**WHAT TO WORK ON:**
Could you print every record below exactly as written?

GIVEN RECORDS section start

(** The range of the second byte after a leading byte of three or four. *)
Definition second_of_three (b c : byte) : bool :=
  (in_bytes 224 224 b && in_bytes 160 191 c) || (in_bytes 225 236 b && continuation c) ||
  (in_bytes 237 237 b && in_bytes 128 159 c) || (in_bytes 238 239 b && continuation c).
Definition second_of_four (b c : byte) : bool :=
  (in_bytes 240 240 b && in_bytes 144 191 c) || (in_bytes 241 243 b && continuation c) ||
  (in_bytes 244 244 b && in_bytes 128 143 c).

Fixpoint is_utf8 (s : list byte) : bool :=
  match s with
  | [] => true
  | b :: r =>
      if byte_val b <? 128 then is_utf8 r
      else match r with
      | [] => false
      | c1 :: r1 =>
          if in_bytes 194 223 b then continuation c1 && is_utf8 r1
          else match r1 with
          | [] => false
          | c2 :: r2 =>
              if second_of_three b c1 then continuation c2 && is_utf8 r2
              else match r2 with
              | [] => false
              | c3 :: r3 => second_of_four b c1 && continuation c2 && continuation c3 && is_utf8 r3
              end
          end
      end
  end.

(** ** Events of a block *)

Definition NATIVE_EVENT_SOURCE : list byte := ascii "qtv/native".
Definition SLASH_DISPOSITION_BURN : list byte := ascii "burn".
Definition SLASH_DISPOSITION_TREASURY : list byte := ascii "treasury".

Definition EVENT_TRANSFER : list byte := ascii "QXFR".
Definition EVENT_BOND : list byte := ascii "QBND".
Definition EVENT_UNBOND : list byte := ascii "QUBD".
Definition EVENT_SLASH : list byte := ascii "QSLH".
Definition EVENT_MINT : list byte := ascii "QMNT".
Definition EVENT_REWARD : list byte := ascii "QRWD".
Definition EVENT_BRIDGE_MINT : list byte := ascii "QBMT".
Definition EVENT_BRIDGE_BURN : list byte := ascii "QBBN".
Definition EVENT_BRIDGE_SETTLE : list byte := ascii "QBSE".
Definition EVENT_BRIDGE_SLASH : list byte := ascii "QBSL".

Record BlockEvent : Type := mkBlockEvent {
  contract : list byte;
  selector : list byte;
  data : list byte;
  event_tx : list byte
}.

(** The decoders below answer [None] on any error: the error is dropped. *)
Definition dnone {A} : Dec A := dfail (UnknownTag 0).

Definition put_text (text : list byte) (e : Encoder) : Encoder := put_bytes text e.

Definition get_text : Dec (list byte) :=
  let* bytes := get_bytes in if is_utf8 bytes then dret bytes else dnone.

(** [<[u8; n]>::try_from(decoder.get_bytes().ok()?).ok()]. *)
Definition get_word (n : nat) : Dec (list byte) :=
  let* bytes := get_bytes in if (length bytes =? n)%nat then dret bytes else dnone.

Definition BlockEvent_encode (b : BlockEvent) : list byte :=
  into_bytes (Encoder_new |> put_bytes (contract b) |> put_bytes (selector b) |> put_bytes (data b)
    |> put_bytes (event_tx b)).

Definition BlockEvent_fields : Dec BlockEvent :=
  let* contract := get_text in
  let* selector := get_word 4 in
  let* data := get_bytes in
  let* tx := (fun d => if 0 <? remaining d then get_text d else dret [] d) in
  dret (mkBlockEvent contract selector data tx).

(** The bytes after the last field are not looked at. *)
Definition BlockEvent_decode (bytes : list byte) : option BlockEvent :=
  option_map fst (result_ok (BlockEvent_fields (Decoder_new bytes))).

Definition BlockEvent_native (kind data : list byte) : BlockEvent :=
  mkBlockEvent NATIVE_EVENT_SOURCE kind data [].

GIVEN RECORDS section end

**RESPONSE AREA:**
(** The range of the second byte after a leading byte of three or four. *)
Definition second_of_three (b c : byte) : bool :=
  (in_bytes 224 224 b && in_bytes 160 191 c) || (in_bytes 225 236 b && continuation c) ||
  (in_bytes 237 237 b && in_bytes 128 159 c) || (in_bytes 238 239 b && continuation c).
Definition second_of_four (b c : byte) : bool :=
  (in_bytes 240 240 b && in_bytes 144 191 c) || (in_bytes 241 243 b && continuation c) ||
  (in_bytes 244 244 b && in_bytes 128 143 c).

Fixpoint is_utf8 (s : list byte) : bool :=
  match s with
  | [] => true
  | b :: r =>
      if byte_val b <? 128 then is_utf8 r
      else match r with
      | [] => false
      | c1 :: r1 =>
          if in_bytes 194 223 b then continuation c1 && is_utf8 r1
          else match r1 with
          | [] => false
          | c2 :: r2 =>
              if second_of_three b c1 then continuation c2 && is_utf8 r2
              else match r2 with
              | [] => false
              | c3 :: r3 => second_of_four b c1 && continuation c2 && continuation c3 && is_utf8 r3
              end
          end
      end
  end.

(** ** Events of a block *)

Definition NATIVE_EVENT_SOURCE : list byte := ascii "qtv/native".
Definition SLASH_DISPOSITION_BURN : list byte := ascii "burn".
Definition SLASH_DISPOSITION_TREASURY : list byte := ascii "treasury".

Definition EVENT_TRANSFER : list byte := ascii "QXFR".
Definition EVENT_BOND : list byte := ascii "QBND".
Definition EVENT_UNBOND : list byte := ascii "QUBD".
Definition EVENT_SLASH : list byte := ascii "QSLH".
Definition EVENT_MINT : list byte := ascii "QMNT".
Definition EVENT_REWARD : list byte := ascii "QRWD".
Definition EVENT_BRIDGE_MINT : list byte := ascii "QBMT".
Definition EVENT_BRIDGE_BURN : list byte := ascii "QBBN".
Definition EVENT_BRIDGE_SETTLE : list byte := ascii "QBSE".
Definition EVENT_BRIDGE_SLASH : list byte := ascii "QBSL".

Record BlockEvent : Type := mkBlockEvent {
  contract : list byte;
  selector : list byte;
  data : list byte;
  event_tx : list byte
}.

(** The decoders below answer [None] on any error: the error is dropped. *)
Definition dnone {A} : Dec A := dfail (UnknownTag 0).

Definition put_text (text : list byte) (e : Encoder) : Encoder := put_bytes text e.

Definition get_text : Dec (list byte) :=
  let* bytes := get_bytes in if is_utf8 bytes then dret bytes else dnone.

(** [<[u8; n]>::try_from(decoder.get_bytes().ok()?).ok()]. *)
Definition get_word (n : nat) : Dec (list byte) :=
  let* bytes := get_bytes in if (length bytes =? n)%nat then dret bytes else dnone.

Definition BlockEvent_encode (b : BlockEvent) : list byte :=
  into_bytes (Encoder_new |> put_bytes (contract b) |> put_bytes (selector b) |> put_bytes (data b)
    |> put_bytes (event_tx b)).

Definition BlockEvent_fields : Dec BlockEvent :=
  let* contract := get_text in
  let* selector := get_word 4 in
  let* data := get_bytes in
  let* tx := (fun d => if 0 <? remaining d then get_text d else dret [] d) in
  dret (mkBlockEvent contract selector data tx).

(** The bytes after the last field are not looked at. *)
Definition BlockEvent_decode (bytes : list byte) : option BlockEvent :=
  option_map fst (result_ok (BlockEvent_fields (Decoder_new bytes))).

Definition BlockEvent_native (kind data : list byte) : BlockEvent :=
  mkBlockEvent NATIVE_EVENT_SOURCE kind data [].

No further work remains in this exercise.